▶ _Task to complete_: Please show every line from the entries that carries the word "allowed".

====== Supplied records

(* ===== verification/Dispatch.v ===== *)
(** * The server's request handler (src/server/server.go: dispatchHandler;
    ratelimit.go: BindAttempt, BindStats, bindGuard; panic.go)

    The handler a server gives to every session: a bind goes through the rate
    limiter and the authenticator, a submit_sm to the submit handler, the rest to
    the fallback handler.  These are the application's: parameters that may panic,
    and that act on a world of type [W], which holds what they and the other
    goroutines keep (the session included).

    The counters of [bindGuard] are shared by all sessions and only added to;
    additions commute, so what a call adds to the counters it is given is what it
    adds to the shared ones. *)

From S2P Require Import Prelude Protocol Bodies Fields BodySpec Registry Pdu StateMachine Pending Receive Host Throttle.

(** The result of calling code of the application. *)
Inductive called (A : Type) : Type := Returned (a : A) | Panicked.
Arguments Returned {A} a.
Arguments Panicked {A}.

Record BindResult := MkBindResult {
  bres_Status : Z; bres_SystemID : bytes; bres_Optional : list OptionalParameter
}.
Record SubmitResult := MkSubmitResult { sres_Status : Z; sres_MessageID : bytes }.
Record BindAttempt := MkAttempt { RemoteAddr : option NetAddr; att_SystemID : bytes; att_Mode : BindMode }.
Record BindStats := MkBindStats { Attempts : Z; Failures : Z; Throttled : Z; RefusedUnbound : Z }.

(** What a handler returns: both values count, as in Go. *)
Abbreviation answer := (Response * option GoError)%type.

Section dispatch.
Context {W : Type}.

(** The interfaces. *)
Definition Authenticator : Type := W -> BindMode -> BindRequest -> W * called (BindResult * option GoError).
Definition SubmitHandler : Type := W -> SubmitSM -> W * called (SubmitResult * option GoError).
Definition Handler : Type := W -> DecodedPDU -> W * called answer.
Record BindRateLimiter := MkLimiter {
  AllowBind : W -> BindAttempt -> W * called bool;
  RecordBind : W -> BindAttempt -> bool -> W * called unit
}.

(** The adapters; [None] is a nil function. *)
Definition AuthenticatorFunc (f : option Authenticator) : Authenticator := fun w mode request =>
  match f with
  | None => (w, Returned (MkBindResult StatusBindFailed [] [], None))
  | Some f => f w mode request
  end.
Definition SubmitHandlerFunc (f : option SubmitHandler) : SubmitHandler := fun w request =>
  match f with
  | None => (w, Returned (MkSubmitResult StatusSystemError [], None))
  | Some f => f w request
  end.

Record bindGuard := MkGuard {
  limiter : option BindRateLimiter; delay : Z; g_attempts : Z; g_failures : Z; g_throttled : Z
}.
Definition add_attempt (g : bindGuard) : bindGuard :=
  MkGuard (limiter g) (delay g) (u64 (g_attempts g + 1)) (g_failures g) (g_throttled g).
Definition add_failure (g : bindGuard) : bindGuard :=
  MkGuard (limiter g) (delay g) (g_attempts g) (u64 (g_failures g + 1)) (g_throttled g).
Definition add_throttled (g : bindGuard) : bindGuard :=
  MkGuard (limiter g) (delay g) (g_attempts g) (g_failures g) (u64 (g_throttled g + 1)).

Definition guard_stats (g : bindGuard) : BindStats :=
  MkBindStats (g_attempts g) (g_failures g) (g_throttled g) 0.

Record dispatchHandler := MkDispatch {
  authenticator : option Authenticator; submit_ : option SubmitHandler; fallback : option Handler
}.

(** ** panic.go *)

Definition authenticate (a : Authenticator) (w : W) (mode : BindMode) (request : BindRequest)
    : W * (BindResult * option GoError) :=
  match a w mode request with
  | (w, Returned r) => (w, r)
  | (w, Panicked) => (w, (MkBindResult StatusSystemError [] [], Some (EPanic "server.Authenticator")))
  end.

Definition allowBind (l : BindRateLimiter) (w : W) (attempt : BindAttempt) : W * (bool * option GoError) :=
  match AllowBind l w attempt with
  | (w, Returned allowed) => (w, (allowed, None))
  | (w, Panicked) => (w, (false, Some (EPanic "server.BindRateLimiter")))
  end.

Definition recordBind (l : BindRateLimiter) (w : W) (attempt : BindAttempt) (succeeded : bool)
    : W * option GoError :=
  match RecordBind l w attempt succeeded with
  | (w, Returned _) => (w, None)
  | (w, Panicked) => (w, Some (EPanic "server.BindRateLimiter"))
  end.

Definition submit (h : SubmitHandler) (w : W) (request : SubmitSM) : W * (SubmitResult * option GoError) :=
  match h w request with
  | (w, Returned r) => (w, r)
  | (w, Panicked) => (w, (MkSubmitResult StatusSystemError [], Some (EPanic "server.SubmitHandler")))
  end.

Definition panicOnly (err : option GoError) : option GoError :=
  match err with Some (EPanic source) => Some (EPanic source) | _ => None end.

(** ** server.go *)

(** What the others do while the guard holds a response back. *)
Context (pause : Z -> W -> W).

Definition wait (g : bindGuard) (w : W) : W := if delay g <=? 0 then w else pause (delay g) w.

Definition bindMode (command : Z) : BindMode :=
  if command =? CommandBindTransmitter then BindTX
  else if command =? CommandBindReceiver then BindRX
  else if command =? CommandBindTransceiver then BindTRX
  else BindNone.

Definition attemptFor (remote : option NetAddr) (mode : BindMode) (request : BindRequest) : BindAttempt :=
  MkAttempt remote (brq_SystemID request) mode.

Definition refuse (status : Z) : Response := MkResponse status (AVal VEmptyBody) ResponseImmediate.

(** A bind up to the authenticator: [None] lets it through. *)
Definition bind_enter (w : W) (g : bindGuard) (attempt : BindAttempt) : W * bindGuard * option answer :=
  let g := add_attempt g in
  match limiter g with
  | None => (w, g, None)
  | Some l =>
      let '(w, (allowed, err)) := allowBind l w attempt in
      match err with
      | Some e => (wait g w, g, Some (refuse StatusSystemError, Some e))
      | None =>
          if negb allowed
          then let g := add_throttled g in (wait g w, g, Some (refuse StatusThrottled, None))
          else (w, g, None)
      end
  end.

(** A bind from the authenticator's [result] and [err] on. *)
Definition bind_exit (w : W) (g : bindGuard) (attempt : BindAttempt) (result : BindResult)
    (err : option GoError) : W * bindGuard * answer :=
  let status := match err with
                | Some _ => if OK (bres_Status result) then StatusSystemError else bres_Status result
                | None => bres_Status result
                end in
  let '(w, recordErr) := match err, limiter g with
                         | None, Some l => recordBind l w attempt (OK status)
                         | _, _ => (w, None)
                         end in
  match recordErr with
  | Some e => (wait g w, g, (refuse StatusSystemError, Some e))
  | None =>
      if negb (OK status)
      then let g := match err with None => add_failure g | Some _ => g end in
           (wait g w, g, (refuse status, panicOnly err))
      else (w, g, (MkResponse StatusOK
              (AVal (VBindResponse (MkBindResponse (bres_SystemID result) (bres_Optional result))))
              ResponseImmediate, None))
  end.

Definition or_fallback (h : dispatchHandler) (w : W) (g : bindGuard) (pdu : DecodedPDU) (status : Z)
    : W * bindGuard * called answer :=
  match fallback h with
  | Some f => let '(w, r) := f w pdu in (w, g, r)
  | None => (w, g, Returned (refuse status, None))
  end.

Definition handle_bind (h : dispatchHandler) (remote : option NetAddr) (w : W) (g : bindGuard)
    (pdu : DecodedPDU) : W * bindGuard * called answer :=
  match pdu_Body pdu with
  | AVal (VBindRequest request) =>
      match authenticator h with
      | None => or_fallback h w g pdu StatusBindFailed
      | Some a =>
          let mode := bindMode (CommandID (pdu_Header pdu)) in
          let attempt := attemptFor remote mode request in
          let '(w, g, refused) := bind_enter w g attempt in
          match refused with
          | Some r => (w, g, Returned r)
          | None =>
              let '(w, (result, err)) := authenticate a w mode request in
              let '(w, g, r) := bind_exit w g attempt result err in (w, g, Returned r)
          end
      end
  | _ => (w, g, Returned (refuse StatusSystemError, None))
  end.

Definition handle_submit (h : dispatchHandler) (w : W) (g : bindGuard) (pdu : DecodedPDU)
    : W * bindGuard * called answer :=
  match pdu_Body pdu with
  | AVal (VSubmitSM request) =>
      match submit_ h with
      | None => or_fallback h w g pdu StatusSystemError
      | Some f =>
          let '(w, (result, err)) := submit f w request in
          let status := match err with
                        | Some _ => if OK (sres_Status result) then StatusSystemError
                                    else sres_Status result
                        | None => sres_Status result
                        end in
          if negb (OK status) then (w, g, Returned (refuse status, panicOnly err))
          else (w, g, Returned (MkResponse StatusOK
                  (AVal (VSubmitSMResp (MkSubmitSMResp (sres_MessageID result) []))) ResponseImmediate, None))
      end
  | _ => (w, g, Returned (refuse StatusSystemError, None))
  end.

============
====== Supplied records

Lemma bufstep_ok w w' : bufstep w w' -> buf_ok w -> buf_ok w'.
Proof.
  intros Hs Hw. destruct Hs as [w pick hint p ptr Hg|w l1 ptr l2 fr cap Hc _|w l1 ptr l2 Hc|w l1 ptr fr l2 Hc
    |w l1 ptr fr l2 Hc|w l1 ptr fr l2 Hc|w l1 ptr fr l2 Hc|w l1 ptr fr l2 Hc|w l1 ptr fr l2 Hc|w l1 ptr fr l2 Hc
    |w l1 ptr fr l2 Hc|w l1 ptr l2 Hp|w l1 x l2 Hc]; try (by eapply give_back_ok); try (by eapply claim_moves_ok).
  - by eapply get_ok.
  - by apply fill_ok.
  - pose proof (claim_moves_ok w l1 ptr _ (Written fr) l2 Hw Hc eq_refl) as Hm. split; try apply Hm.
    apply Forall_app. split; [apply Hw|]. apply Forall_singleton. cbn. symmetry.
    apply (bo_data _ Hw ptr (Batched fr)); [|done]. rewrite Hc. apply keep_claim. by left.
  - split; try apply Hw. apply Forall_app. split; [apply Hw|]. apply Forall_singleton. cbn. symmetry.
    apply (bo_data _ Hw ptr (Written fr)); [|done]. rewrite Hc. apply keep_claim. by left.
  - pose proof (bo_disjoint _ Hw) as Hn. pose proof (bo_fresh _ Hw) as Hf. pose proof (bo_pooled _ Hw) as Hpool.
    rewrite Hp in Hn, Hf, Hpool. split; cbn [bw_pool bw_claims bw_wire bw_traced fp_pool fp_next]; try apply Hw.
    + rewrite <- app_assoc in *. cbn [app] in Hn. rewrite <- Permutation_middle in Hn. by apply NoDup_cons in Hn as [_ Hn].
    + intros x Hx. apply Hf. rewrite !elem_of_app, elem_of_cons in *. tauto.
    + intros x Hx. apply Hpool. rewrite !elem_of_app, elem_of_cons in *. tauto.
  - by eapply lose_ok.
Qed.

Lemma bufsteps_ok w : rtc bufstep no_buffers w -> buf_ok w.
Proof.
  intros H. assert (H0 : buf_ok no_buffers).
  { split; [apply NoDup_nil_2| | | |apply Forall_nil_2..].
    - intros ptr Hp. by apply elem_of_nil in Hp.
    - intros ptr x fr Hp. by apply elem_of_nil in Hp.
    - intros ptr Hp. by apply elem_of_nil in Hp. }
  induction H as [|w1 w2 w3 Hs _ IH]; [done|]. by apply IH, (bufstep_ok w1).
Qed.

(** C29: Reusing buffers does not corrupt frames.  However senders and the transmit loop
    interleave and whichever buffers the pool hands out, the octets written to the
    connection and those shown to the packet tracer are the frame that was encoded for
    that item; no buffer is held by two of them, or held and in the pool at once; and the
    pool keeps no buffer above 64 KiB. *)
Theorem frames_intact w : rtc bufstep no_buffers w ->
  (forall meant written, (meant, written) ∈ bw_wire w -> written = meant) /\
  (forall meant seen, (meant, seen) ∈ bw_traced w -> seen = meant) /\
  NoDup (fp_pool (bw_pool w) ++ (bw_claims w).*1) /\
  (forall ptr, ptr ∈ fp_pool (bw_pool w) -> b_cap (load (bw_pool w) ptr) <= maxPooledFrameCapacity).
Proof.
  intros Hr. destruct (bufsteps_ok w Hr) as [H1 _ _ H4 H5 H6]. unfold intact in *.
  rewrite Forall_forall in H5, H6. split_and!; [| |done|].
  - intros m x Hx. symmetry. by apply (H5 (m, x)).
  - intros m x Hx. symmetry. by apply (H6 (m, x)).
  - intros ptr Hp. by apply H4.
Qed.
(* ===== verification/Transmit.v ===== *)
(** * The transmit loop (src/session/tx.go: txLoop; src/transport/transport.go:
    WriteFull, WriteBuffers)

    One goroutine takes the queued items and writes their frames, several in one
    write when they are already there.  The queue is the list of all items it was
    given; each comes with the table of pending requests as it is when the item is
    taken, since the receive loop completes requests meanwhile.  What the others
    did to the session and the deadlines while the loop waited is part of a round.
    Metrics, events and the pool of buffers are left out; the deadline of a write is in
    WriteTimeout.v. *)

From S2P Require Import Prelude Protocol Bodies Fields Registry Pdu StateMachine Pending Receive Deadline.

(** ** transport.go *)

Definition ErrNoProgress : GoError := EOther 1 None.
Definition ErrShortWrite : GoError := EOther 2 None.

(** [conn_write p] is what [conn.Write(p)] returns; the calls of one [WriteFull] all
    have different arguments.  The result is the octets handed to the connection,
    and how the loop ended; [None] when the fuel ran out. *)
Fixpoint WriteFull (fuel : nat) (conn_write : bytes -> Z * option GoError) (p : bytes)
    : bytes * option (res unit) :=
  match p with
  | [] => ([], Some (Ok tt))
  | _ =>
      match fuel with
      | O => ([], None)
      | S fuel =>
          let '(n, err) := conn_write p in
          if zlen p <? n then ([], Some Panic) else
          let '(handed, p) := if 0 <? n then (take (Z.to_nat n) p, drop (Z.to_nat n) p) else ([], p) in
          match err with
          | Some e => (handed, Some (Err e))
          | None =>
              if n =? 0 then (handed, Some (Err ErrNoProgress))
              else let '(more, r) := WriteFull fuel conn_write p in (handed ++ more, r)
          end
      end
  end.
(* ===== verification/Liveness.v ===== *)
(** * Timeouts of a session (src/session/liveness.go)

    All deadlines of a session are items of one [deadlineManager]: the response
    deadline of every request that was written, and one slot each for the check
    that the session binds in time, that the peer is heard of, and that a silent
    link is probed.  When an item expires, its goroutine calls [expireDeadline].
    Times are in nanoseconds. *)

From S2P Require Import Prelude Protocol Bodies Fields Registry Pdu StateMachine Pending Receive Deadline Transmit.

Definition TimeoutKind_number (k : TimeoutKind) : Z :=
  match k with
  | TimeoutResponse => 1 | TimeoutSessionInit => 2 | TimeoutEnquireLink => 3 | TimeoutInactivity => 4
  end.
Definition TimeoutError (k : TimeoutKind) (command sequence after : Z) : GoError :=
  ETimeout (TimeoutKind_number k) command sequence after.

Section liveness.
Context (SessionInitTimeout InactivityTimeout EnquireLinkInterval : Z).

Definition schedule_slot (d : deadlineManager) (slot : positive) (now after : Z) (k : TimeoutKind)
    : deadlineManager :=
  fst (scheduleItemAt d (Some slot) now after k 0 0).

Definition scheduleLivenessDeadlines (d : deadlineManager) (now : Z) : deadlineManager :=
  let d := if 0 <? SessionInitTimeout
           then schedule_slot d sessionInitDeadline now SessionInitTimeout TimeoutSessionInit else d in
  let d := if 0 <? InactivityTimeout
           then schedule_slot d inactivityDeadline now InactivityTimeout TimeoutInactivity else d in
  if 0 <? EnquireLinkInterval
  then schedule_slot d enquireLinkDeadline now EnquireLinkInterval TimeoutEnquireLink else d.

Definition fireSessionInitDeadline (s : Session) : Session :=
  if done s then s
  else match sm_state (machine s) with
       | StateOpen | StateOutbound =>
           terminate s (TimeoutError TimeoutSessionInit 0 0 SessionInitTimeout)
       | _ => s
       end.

============

▶ _Solution to this problem_:
  | (w, Returned allowed) => (w, (allowed, None))
      let '(w, (allowed, err)) := allowBind l w attempt in
          if negb allowed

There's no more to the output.